(** C2: for every well-formed message, the bytes [buildPacket] produces
    decode to the same PDU bytes (function code, then payload) through
    [checkFrame] and [getFrame], and to the same tid, pid and uid through
    [populateResult]; fed to a new framer they deliver exactly that frame. *)
Theorem buildPacket_roundtrip (R : Type) (m : message) :
  wf_message m ->
  exists packet fcb st1,
    buildPacket m = Some packet /\
    byte_to_Z fcb = m_function_code m /\
    checkFrame R (addToFrame init packet) = (st1, inr true) /\
    getFrame st1 = fcb :: m_encode m /\
    (forall r : R,
       populateResult st1 r =
       Delivered r (m_transaction_id m) (m_protocol_id m) (m_unit_id m)) /\
    (forall (decode : bytes -> option R) (function_code : R -> Z)
            validate unit single r,
       validate st1 (unit_list unit) single = true ->
       decode (fcb :: m_encode m) = Some r ->
       processIncomingPacket decode function_code validate init packet unit
                             single =
       Some (init,
             [Delivered r (m_transaction_id m) (m_protocol_id m)
                        (m_unit_id m)],
             Returned)).
Proof.
  intros Hwf.
  destruct (buildPacket_wf Hwf) as (hdr & fcb & Hb & Hh & Hf).
  set (h := Mbap (m_transaction_id m) (m_protocol_id m)
                 (py_len (m_encode m) + 2) (m_unit_id m)) in *.
  assert (Hl : len h = py_len (fcb :: m_encode m) + 1)
    by (unfold h, py_len; cbn [len length]; lia).
  assert (Hne : fcb :: m_encode m <> []) by discriminate.
  exists (hdr ++ fcb :: m_encode m), fcb,
         (Framer (hdr ++ fcb :: m_encode m) h).
  pose proof (@head_checkFrame R hdr _ [] h Hh Hl Hne zero_header) as Hc.
  pose proof (@head_getFrame hdr _ [] h Hh Hl) as Hg.
  rewrite app_nil_r in Hc, Hg.
  repeat split; auto.
  intros decode function_code validate unit single r Hv Hd.
  apply (@processIncomingPacket_one R decode function_code validate init hdr
           (fcb :: m_encode m) h unit single r); auto.
Qed.

Lemma buildPacket_roundtrip_witness :
  wf_message (Message 1 0 17 1 [x00; x00; x00; x01]) /\
  exists packet fcb st1,
    buildPacket (Message 1 0 17 1 [x00; x00; x00; x01]) = Some packet /\
    byte_to_Z fcb = 1 /\
    checkFrame bytes (addToFrame init packet) = (st1, inr true) /\
    getFrame st1 = fcb :: [x00; x00; x00; x01] /\
    (forall r : bytes, populateResult st1 r = Delivered r 1 0 17).
Proof.
  assert (W : wf_message (Message 1 0 17 1 [x00; x00; x00; x01]))
    by (unfold wf_message; cbn; lia).
  split; [exact W|].
  destruct (@buildPacket_roundtrip bytes _ W)
    as (packet & fcb & st1 & Hb & Hf & Hc & Hg & Hp & _).
  exists packet, fcb, st1. repeat split; assumption.
Defined.

(* ------------------------------------------------------------------ *)
(** ** What [checkFrame] answers *)

Section Check.

Variable R : Type.
Variables (st : framer) (h : mbap).
Hypothesis Hready : isFrameReady st = true.
Hypothesis Hunpack : unpack_HHHB (slice (_buffer st) 0 _hsize) = Some h.


Lemma checkFrame_complete :
  2 <= len h <= py_len (_buffer st) - 6 ->
  checkFrame R st = (Framer (_buffer st) h, inr true).
Proof.
  intros Hl. unfold checkFrame. rewrite Hready, Hunpack. cbv zeta.
  replace (len h <? 2) with false by (symmetry; apply Z.ltb_ge; lia).
  cbn [_buffer]. unfold _hsize.
  replace (len h <=? py_len (_buffer st) - 7 + 1) with true
    by (symmetry; apply Z.leb_le; lia).
  reflexivity.
Qed.

Lemma checkFrame_incomplete :
  2 <= len h -> py_len (_buffer st) - 6 < len h ->
  checkFrame R st = (Framer (_buffer st) h, inr false).
Proof.
  intros Hl Hi. unfold checkFrame. rewrite Hready, Hunpack. cbv zeta.
  replace (len h <? 2) with false by (symmetry; apply Z.ltb_ge; lia).
  cbn [_buffer]. unfold _hsize.
  replace (len h <=? py_len (_buffer st) - 7 + 1) with false
    by (symmetry; apply Z.leb_gt; lia).
  reflexivity.
Qed.

End Check.

Section Dropping.

Variable R : Type.
Variable decode : bytes -> option R.
Variable function_code : R -> Z.
Variable _validate_unit_id : framer -> list Z -> bool -> bool.

Local Abbreviation loop :=
  (process_loop decode function_code _validate_unit_id).
Local Abbreviation pip :=
  (processIncomingPacket decode function_code _validate_unit_id).

(** What the callback has received is never taken back. *)
Lemma process_loop_cb_prefix (fuel : nat) :
  forall st units single cb st1 ds o,
    loop fuel st units single cb = Some (st1, ds, o) ->
    exists ds1, ds = cb ++ ds1.
Proof.
  induction fuel as [|fuel IH]; intros st units single cb st1 ds o H;
    [discriminate|].
  cbn [process_loop] in H.
  destruct (isFrameReady st).
  - destruct (checkFrame R st) as [sta [e|[|]]].
    + inversion H; subst. exists []. symmetry. apply app_nil_r.
    + destruct (_validate_unit_id sta units single); [|eauto].
      destruct (_process decode function_code sta false) as [stb [e|r]].
      * inversion H; subst. exists []. symmetry. apply app_nil_r.
      * apply IH in H. destruct H as (ds1 & ->).
        exists (r :: ds1). rewrite <- app_assoc. reflexivity.
    + eauto.
  - destruct (negb (py_len (_buffer st) =? 0));
      [|inversion H; subst; exists []; symmetry; apply app_nil_r].
    destruct (len (_header st) <? 2);
      [|inversion H; subst; exists []; symmetry; apply app_nil_r].
    destruct (_process decode function_code st true) as [stb [e|r]];
      inversion H; subst.
    + exists []. symmetry. apply app_nil_r.
    + exists [r]. reflexivity.
Qed.

(** C9: when a decode attempt on a ready buffer fails the frame check,
    as it does when the header is complete and the body has not fully
    arrived, or fails the unit-id check, [processIncomingPacket] calls
    [resetFrame]: the whole buffer is discarded and the header zeroed, so
    the bytes of any later frame already received are lost with the
    offending frame, and the call returns. *)
Theorem failed_attempt_resets_frame (st : framer) (units : list Z)
    (single : bool) :
  isFrameReady st = true ->
  (exists h, unpack_HHHB (slice (_buffer st) 0 _hsize) = Some h /\
             2 <= len h /\ py_len (_buffer st) - 6 < len h) \/
  snd (checkFrame R st) = inr false \/
  (snd (checkFrame R st) = inr true /\
   _validate_unit_id (fst (checkFrame R st)) units single = false) ->
  resetFrame st = Framer [] zero_header /\
  (forall fuel cb,
     (length (_buffer st) < fuel)%nat ->
     loop fuel st units single cb = Some (resetFrame st, cb, Returned)) /\
  (forall st0 data unit,
     st = addToFrame st0 data -> units = unit_list unit ->
     pip st0 data unit single = Some (resetFrame st, [], Returned)).
Proof.
  intros Hr Hfail.
  assert (Hloop : forall fuel cb,
             (length (_buffer st) < fuel)%nat ->
             loop fuel st units single cb =
             Some (resetFrame st, cb, Returned)).
  { intros fuel cb Hf.
    destruct Hfail as [(h & Hh & H2 & Hi)|[Hc|[Hc Hv]]].
    - eapply process_loop_check_failed; eauto.
      apply checkFrame_incomplete; eauto.
    - destruct (checkFrame R st) as [st1 res] eqn:E. cbn [snd] in Hc.
      subst res. eapply process_loop_check_failed; eauto.
    - destruct (checkFrame R st) as [st1 res] eqn:E. cbn [snd fst] in Hc, Hv.
      subst res. eapply process_loop_unit_rejected; eauto. }
  split; [reflexivity|]. split; [exact Hloop|].
  intros st0 data unit -> ->. unfold processIncomingPacket.
  apply Hloop. lia.
Qed.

----------------

:: Your assignment ::
For the material above, state the number of lines that include the word "Hloop". Leave out everything else.

:: Response below ::
3